### Aim of the task
Your answer should be every line of the entries that has the string "whatever" in it.

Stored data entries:
(** ** The default parser (C9) *)

(** C9.  Without a parser the query returns a list all the same, and every
    entry in it is the pair of the text before the first comma and the text
    after it, each stripped, of a line (as [tr] hands it on) of a file the
    walk located. *)
Theorem C9_default_parser_pairs
  (w : World) (q : Query) (rotate limit : option Z) (entry : string * string) :
  In entry (ParseRotatedLog w q default_logparserfn rotate limit).2 ->
  exists (r : Z) (content : list string) (line token payload : string),
    located w q r = Some content /\
    In line content /\
    Py.cut "," (Coreutils.delete_nul line) = Some (token, payload) /\
    entry = (Py.strip token, Py.strip payload).
Proof.
  intros Hin. unfold ParseRotatedLog in Hin.
  apply walk_provenance in Hin as (r & content & line & _ & Hloc & Hline & _ & Hparse).
  rewrite entry_of_line_cut in Hparse.
  destruct (Py.cut "," (Coreutils.delete_nul line)) as [[token payload]|] eqn:Hcut;
    [|discriminate].
  unfold default_logparserfn in Hparse. injection Hparse as <-.
  exists r, content, line, token, payload. auto.
Qed.

Lemma C9_default_parser_pairs_witness :
  exists (r : Z) (content : list string) (line token payload : string),
    located (Sample.world (Sample.live_and_gz [" a , 1 "; "b,2,3"] ["0,z"]))
      (Sample.query false None None 3) r = Some content /\
    In line content /\
    Py.cut "," (Coreutils.delete_nul line) = Some (token, payload) /\
    ("a", "1") = (Py.strip token, Py.strip payload).
Proof.
  apply (C9_default_parser_pairs
           (Sample.world (Sample.live_and_gz [" a , 1 "; "b,2,3"] ["0,z"]))
           (Sample.query false None None 3) None None ("a", "1")).
  vm_compute. auto.
Defined.

Example default_parser_outcome :
  (ParseRotatedLog
     (Sample.world (Sample.live_and_gz [" a , 1 "; "b,2,3"; "nocomma"; ""] ["0,z"]))
     (Sample.query false None None 3) default_logparserfn None None).2
  = [("b", "2,3"); ("a", "1"); ("0", "z")].
Proof. vm_compute. reflexivity. Qed.

(** ** The query window (C1) *)




Example window_outcome :
  let w := Sample.awk_world
             (Sample.live_and_gz Sample.five_lines Sample.four_lines) in
  let q := Sample.query false (Some "2024-01-01T00:00:06")
             (Some "2024-01-01T00:00:03") 3 in
  (ParseRotatedLog w q default_logparserfn None None).2
  = [("2024-01-01T00:00:06", "F"); ("2024-01-01T00:00:05", "E");
     ("2024-01-01T00:00:04", "D"); ("2024-01-01T00:00:03", "C")]
  /\ awk_like (awk_compare w) /\ textual_bounds q.
Proof.
  intros w q. split; [vm_compute; reflexivity|].
  split; [apply awk_like_compare|].
  split; intros; reflexivity.
Qed.

(** ** Malformed lines (C7) *)

Section LiveOnly.

Context {E : Type}.
Variable w : World.
Variable q : Query.
Variable logparserfn : Parser E.

Local Abbreviation eol := (entry_of_line logparserfn).
Local Abbreviation go := (walk w q logparserfn).

Hypothesis Hmax : 0 <= maxrotate q.
Hypothesis Hrotated :
  forall r, 0 < r <= maxrotate q ->
    files w (rotated_name q r) = None /\
    files w (rotated_name q r +:+ ".gz") = None.

Lemma located_rotated_missing (r : Z) :
  0 < r <= maxrotate q -> located w q r = None.
Proof.
  intros Hr. destruct (Hrotated r Hr) as [Hplain Hgz].
  unfold located. rewrite determine_filename_missing by (lia || assumption).
  exact Hgz.
Qed.

Lemma located_live : located w q 0 = files w (logfile q).
Proof. reflexivity. Qed.

(** With no rotated file a walk without limit returns what the live file
    yields, whatever the direction. *)
Lemma walk_live_only (content : list string) :
  files w (logfile q) = Some content ->
  (go (first_rotate q None) None).2 = omap eol (rev (pipeline w q content None)).
Proof.
  intros Hlive.
  assert (Hzero : forall tail_entries,
             (go (next_rotate q 0) None).2 = tail_entries ->
             tail_entries = [] ->
             (go 0 None).2 = omap eol (rev (pipeline w q content None))).
  { intros tl Htl ->. rewrite walk_entries.
    replace (out_of_range q 0) with false
      by (symmetry; apply out_of_range_false; lia).
    rewrite located_live, Hlive. cbv zeta. simpl taken. simpl remaining.
    simpl limit_open. cbv iota. rewrite Htl.
    destruct (forward q); [reflexivity|apply app_nil_r]. }
  unfold first_rotate. destruct (forward q) eqn:Hfwd.
  - (* forward: walk down over the missing rotations *)
    assert (Hdown : forall n : nat, Z.of_nat n <= maxrotate q ->
               (go (Z.of_nat n) None).2 = (go 0 None).2).
    { induction n as [|n IH]; intros Hn; [reflexivity|].
      rewrite walk_forward_missing;
        [|exact Hfwd|apply out_of_range_false; lia
         |apply located_rotated_missing; lia].
      simpl snd. replace (Z.of_nat (S n) - 1) with (Z.of_nat n) by lia.
      apply IH. lia. }
    rewrite <- (Z2Nat.id (maxrotate q)) by exact Hmax.
    rewrite Hdown by lia.
    apply (Hzero _ eq_refl).
    unfold next_rotate. rewrite Hfwd, walk_entries. reflexivity.
  - apply (Hzero _ eq_refl).
    unfold next_rotate. rewrite Hfwd, walk_entries.
    change (0 + 1) with 1.
    destruct (out_of_range q 1) eqn:Hone; [reflexivity|].
    apply out_of_range_false in Hone.
    rewrite located_rotated_missing by lia. rewrite Hfwd. reflexivity.
Qed.

(** Past the live file the walk finds nothing. *)
Lemma walk_past_live (limit : option Z) : (go (next_rotate q 0) limit).2 = [].
Proof.
  rewrite (walk_entries w q logparserfn (next_rotate q 0) limit).
  unfold next_rotate. destruct (forward q) eqn:Hfwd; [reflexivity|].
  change (0 + 1) with 1.
  destruct (out_of_range q 1) eqn:Hone; [reflexivity|].
  apply out_of_range_false in Hone.
  rewrite located_rotated_missing by lia.
  reflexivity.
Qed.

(** With no rotated file a walk returns what the loop takes from the live
    file, whatever the limit and the direction. *)
Lemma walk_live_only_limited (content : list string) (limit : option Z) :
  files w (logfile q) = Some content ->
  (go (first_rotate q None) limit).2
  = taken limit (omap eol (rev (pipeline w q content limit))).
Proof.
  intros Hlive.
  assert (Hzero : (go 0 limit).2
                  = taken limit (omap eol (rev (pipeline w q content limit)))).
  { rewrite (walk_entries w q logparserfn 0 limit).
    replace (out_of_range q 0) with false
      by (symmetry; apply out_of_range_false; lia).
    rewrite located_live, Hlive. cbv zeta.
    set (es := taken limit _). set (limit' := remaining limit _).
    rewrite (walk_past_live limit').
    destruct (limit_open _); [|reflexivity].
    destruct (forward q); [reflexivity|apply app_nil_r]. }
  unfold first_rotate. destruct (forward q) eqn:Hfwd; [|exact Hzero].
  assert (Hdown : forall n : nat, Z.of_nat n <= maxrotate q ->
             (go (Z.of_nat n) limit).2 = (go 0 limit).2).
  { induction n as [|n IH]; intros Hn; [reflexivity|].
    rewrite (walk_forward_missing w q logparserfn (Z.of_nat (S n)) limit);
      [|exact Hfwd|apply out_of_range_false; lia
       |apply located_rotated_missing; lia].
    simpl snd. replace (Z.of_nat (S n) - 1) with (Z.of_nat n) by lia.
    apply IH. lia. }
  rewrite <- (Z2Nat.id (maxrotate q)) by exact Hmax.
  rewrite Hdown by lia. exact Hzero.
Qed.

End LiveOnly.

Lemma filter_all {A} (f : A -> bool) (l : list A) :
  (forall x, In x l -> f x = true) -> List.filter f l = l.
Proof.
  induction l as [|x l IH]; intros Hall; simpl; [reflexivity|].
  rewrite (Hall x (or_introl eq_refl)). f_equal.
  apply IH. intros y Hy. apply Hall. right. exact Hy.
Qed.

Lemma omap_length_all {A B} (f : A -> option B) (l : list A) :
  (forall x, In x l -> is_Some (f x)) -> length (omap f l) = length l.
Proof.
  induction l as [|x l IH]; intros Hall; [reflexivity|].
  destruct (Hall x (or_introl eq_refl)) as [y Hy].
  cbn. rewrite Hy. cbn. f_equal.
  apply IH. intros z Hz. apply Hall. right. exact Hz.
Qed.

Lemma omap_filter_drop {A B} (f : A -> option B) (g : A -> bool) (x : A) :
  f x = None -> omap f (rev (List.filter g [x])) = [].
Proof. intros Hx. simpl. destruct (g x); [cbn; rewrite Hx|]; reflexivity. Qed.

Lemma malformed_no_entry {E : Type} (p : Parser E) (line : string) :
  malformed p line -> entry_of_line p line = None.
Proof.
  intros Hbad. rewrite entry_of_line_cut.
  destruct Hbad as [Hcut|(a & b & Hcut & Hraise)].
  - rewrite Hcut. reflexivity.
  - rewrite Hcut, Hraise. reflexivity.
Qed.

Lemma omap_skip {A B} (f : A -> option B) (pre post : list A) (x : A) :
  f x = None -> omap f (pre ++ x :: post) = omap f (pre ++ post).
Proof.
  intros Hx. rewrite !omap_app. cbn. rewrite Hx. reflexivity.
Qed.

(** A line that yields no entry leaves no mark on the loop, wherever it
    stands and whatever the limit. *)
Lemma collect_skip {E : Type} (p : Parser E) (pre post : list string)
  (bad : string) (limit : option Z) (acc : list E) :
  entry_of_line p bad = None ->
  collect p (pre ++ bad :: post) limit acc = collect p (pre ++ post) limit acc.
Proof.
  intros Hbad. rewrite !collect_spec, (omap_skip _ pre post bad Hbad).
  reflexivity.
Qed.

(** [tail] and [head] hand on a stream that is no longer than the count. *)
Lemma limit_stage_all (q : Query) (n : Z) (s : list string) :
  Z.of_nat (length s) <= n -> limit_stage q (Some n) s = s.
Proof.
  intros Hn.
  unfold limit_stage, Coreutils.tail_n, Coreutils.head_n, Coreutils.last_n.
  destruct (negb (forward q)).
  - replace (length s - Z.to_nat (Z.abs n))%nat with 0%nat by lia.
    reflexivity.
  - destruct (Z.leb_spec 0 n); [|lia]. apply take_ge. lia.
Qed.

Section DeletedLine.

Context {E : Type}.
Variable w : World.
Variable q : Query.
Variable p : Parser E.
Variable path : string.
Variables before after : list string.
Variable bad : string.

Hypothesis Hfile : files w path = Some (before ++ bad :: after).
Hypothesis Hbad : entry_of_line p (Coreutils.delete_nul bad) = None.

Local Abbreviation w' :=
  (with_files w (write_file (files w) path (before ++ after))).

Lemma isfile_write (f : string) : isfile w' f = isfile w f.
Proof.
  unfold isfile, with_files, write_file. simpl.
  destruct (String.eqb_spec f path) as [->|]; [rewrite Hfile|]; reflexivity.
Qed.

Lemma determine_filename_write (rotate : Z) :
  determine_filename w' q rotate = determine_filename w q rotate.
Proof.
  unfold determine_filename. rewrite isfile_write. reflexivity.
Qed.

(** Without a limit the loop gets the same entries from the file with and
    without the line. *)
Lemma unlimited_entries_deleted_line :
  omap (entry_of_line p) (rev (pipeline w q (before ++ after) None))
  = omap (entry_of_line p) (rev (pipeline w q (before ++ bad :: after) None)).
Proof.
  rewrite !pipeline_unlimited. unfold Coreutils.tr_d_nul.
  rewrite !map_app. simpl map.
  rewrite !List.filter_app, !rev_app_distr, !omap_app. f_equal.
  simpl List.filter.
  destruct (selects w q (Coreutils.delete_nul bad)); [|reflexivity].
  simpl rev. rewrite omap_app. cbn. rewrite Hbad. symmetry. apply app_nil_r.
Qed.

### Answer box
    yields, whatever the direction. *)
    file, whatever the limit and the direction. *)
    stands and whatever the limit. *)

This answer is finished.